Yay, I quit smoking! This time for good. I read this book called
Allen Carr's Easy Way to Stop Smoking and it helped a lot.

I got this book I think a year and a half ago. I started reading it and then ended up putting it down and forgetting about it, only ending up on page 30.
Recently, however, I decided to give the book another try after going through many other ways to kicking the addiction throughout my transition.
I know that many trans-folk smoke, and sometimes it can be really hard, especially with the stress that comes with transitioning. I tried a lot. Even when going for SRS I tried and cut down to almost nothing, then one smoke here, and one smoke there after, and once I got home *poof* back to full-time smoking.
It produces a lot of shame, especially when you have other trans ppl who might belittle you for smoking and go up and down about how awful it is and, in turn, how awful you are for smoking. It only drives you more into smoking and more away from other trans ppl. I stopped going to a local trans-group over how belittled I was for being a "smoker." It's not fair. Not that smoking is good, but not fair that someone seeking help and support gets the rug pulled under her (or him) -- support is something the trans-smoker needs most of all.

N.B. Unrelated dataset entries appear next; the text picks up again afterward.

Lemma steady_try_finally {A} (m : Py A) f :
  steady P m → steady P f → steady P (try_finally m f).
Proof.
  intros Hm Hf w. destruct (Hm w) as [Hns Hw]. unfold try_finally.
  destruct (m w) as [[a|e|] w1]; simpl in *; [| |done];
    destruct (Hf w1) as [Hns1 Hw1];
    destruct (f w1) as [[[]|e'|] w2]; simpl in *;
    (split; [done | by etrans]).
Qed.

Lemma steady_py_get v k : steady P (py_get v k).
Proof. destruct v; apply steady_ret || apply steady_raise. Qed.

Lemma steady_py_get_default v k d : steady P (py_get_default v k d).
Proof. destruct v; apply steady_ret || apply steady_raise. Qed.

Lemma steady_py_getitem v k : steady P (py_getitem v k).
Proof.
  destruct v; try apply steady_raise. simpl.
  destruct (_ !! _); [apply steady_ret | apply steady_raise].
Qed.

Lemma steady_as_str v : steady P (as_str v).
Proof. destruct v; apply steady_ret || apply steady_raise. Qed.

Lemma steady_as_int v : steady P (as_int v).
Proof. destruct v; apply steady_ret || apply steady_raise. Qed.

Lemma steady_as_bytes v : steady P (as_bytes v).
Proof. destruct v; apply steady_ret || apply steady_raise. Qed.

End Steady.

Create HintDb steady.
#[local] Hint Resolve steady_ret steady_raise steady_gets steady_py_get
  steady_py_get_default steady_py_getitem steady_as_str steady_as_int
  steady_as_bytes : steady.

Ltac steady_step :=
  first
    [ solve [auto with steady typeclass_instances]
    | apply steady_bind; [apply _| |intros ?]
    | apply steady_try_except; [apply _| |intros ?]
    | apply steady_try_finally; [apply _| |]
    | case_match ].

Section Handler.
Context `{Pickle}.

Lemma only_reads_same s w w' :
  clients w' = clients w → is_host w' = is_host w → sockets w' = sockets w →
  only_reads s w w'.
Proof.
  intros Hc Hh Hs. unfold only_reads, pending_bytes. rewrite Hc, Hh, Hs.
  split_and!; done.
Qed.

#[local] Instance only_reads_preorder s : PreOrder (only_reads s).
Proof.
  split.
  - intros w. by apply only_reads_same.
  - intros w1 w2 w3 (Hc1 & Hh1 & Ho1 & Hcl1 & Hp1) (Hc2 & Hh2 & Ho2 & Hcl2 & Hp2).
    unfold only_reads. split_and!; try congruence; [|lia].
    intros c Hc. by rewrite Ho2, Ho1.
Qed.

Lemma steady_emit s e : steady (only_reads s) (emit e).
Proof. apply steady_modify. intros w. by apply only_reads_same. Qed.

Lemma length_take_incoming n segs :
  length (concat segs)
  = (length (take_incoming n segs).1
     + length (concat (take_incoming n segs).2))%nat.
Proof.
  induction segs as [|seg segs IH]; [done|].
  destruct seg as [|b seg]; [exact IH|].
  cbn [take_incoming fst snd]. rewrite !concat_cons, !length_app.
  rewrite <- (take_drop n (b :: seg)) at 1. rewrite length_app. lia.
Qed.

(** One call of [recv]: it returns, only the socket read from changes, and
    a chunk that is not empty has left the socket. *)
Lemma sock_recv_reads s n w :
  (sock_recv s n w).1 ≠ Stuck
  ∧ only_reads s w (sock_recv s n w).2
  ∧ ∀ chunk, (sock_recv s n w).1 = Done chunk → chunk ≠ [] →
      (pending_bytes (sock_recv s n w).2 s < pending_bytes w s)%nat.
Proof.
  unfold sock_recv. destruct (sockets w !! s) as [sk|] eqn:Hs.
  2:{ split_and!; [done | reflexivity | done]. }
  destruct (closed sk) eqn:Hc.
  { split_and!; [done | reflexivity | done]. }
  pose proof (length_take_incoming (Z.to_nat n) (incoming sk)) as Hlen.
  destruct (take_incoming _ _) as [chunk rest]. simpl in *.
  assert (Hp : pending_bytes w s = (length chunk + length (concat rest))%nat).
  { unfold pending_bytes, bytes_available. by rewrite Hs. }
  assert (Hp' : pending_bytes
                  (with_socket s (Socket rest (outgoing sk) (sends_left sk) false) w) s
                = length (concat rest)).
  { unfold pending_bytes, bytes_available. by rewrite sockets_with_socket. }
  split_and!.
  - done.
  - unfold only_reads. rewrite Hp, Hp'. split_and!; try done.
    + intros c Hc'. by apply sockets_with_socket_ne.
    + by rewrite sockets_with_socket, Hs, <- Hc.
    + lia.
  - intros chunk' [= <-] Hne. rewrite Hp, Hp'.
    destruct chunk; [done | simpl; lia].
Qed.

Smoking and transitioning can be very difficult together; smoking is increasingly becoming the anti-social thing to do, and more places are banning smoking indoors or in other public places. And now, a lot more people are seemingly gathering against smokers, often making remarks, giving dirty looks, and treating them like out-casts. A smoker, however, is human and simply has an addiction, he or she doesn't deserve to be treated like garbage.
With transitioning, you already feel like you're a 3rd or even 4th class citizen. Add smoking to that and you feel even further down. Add other trans-folk mimicking the rejection of smokers, and you feel like your supports are taken right out from under you. You then turn to what you know, and light another cigarette.
I think it becomes a hard and difficult cycle. It can be very difficult to deal with sometimes. I just wanted to say that yes, you can quit. I found the book to be pretty helpful and it seemed to really click. It takes stop-smoking to a different level and you begin to look at it differently. It doesn't use scare tactics (and face it, we know that doesn't work -- if scaring and belittling a smoker worked, no one would smoke). You can even smoke through the entire book. I smoked from page one to page 150. Every time I went for a smoke, I read the book. By the end of the book, I no longer wanted to smoke. You just need to stick it through to the end of the book and give it a chance -- you have nothing to lose.
Being trans, we know that smoking isn't good for us. We know how left-out we can feel and how it can add to the anxiety and the feeling of being anti-social. We don't need someone to preach to us about that. We already know. What we need is support and encouragement -- not preaching, belittling, or the shame.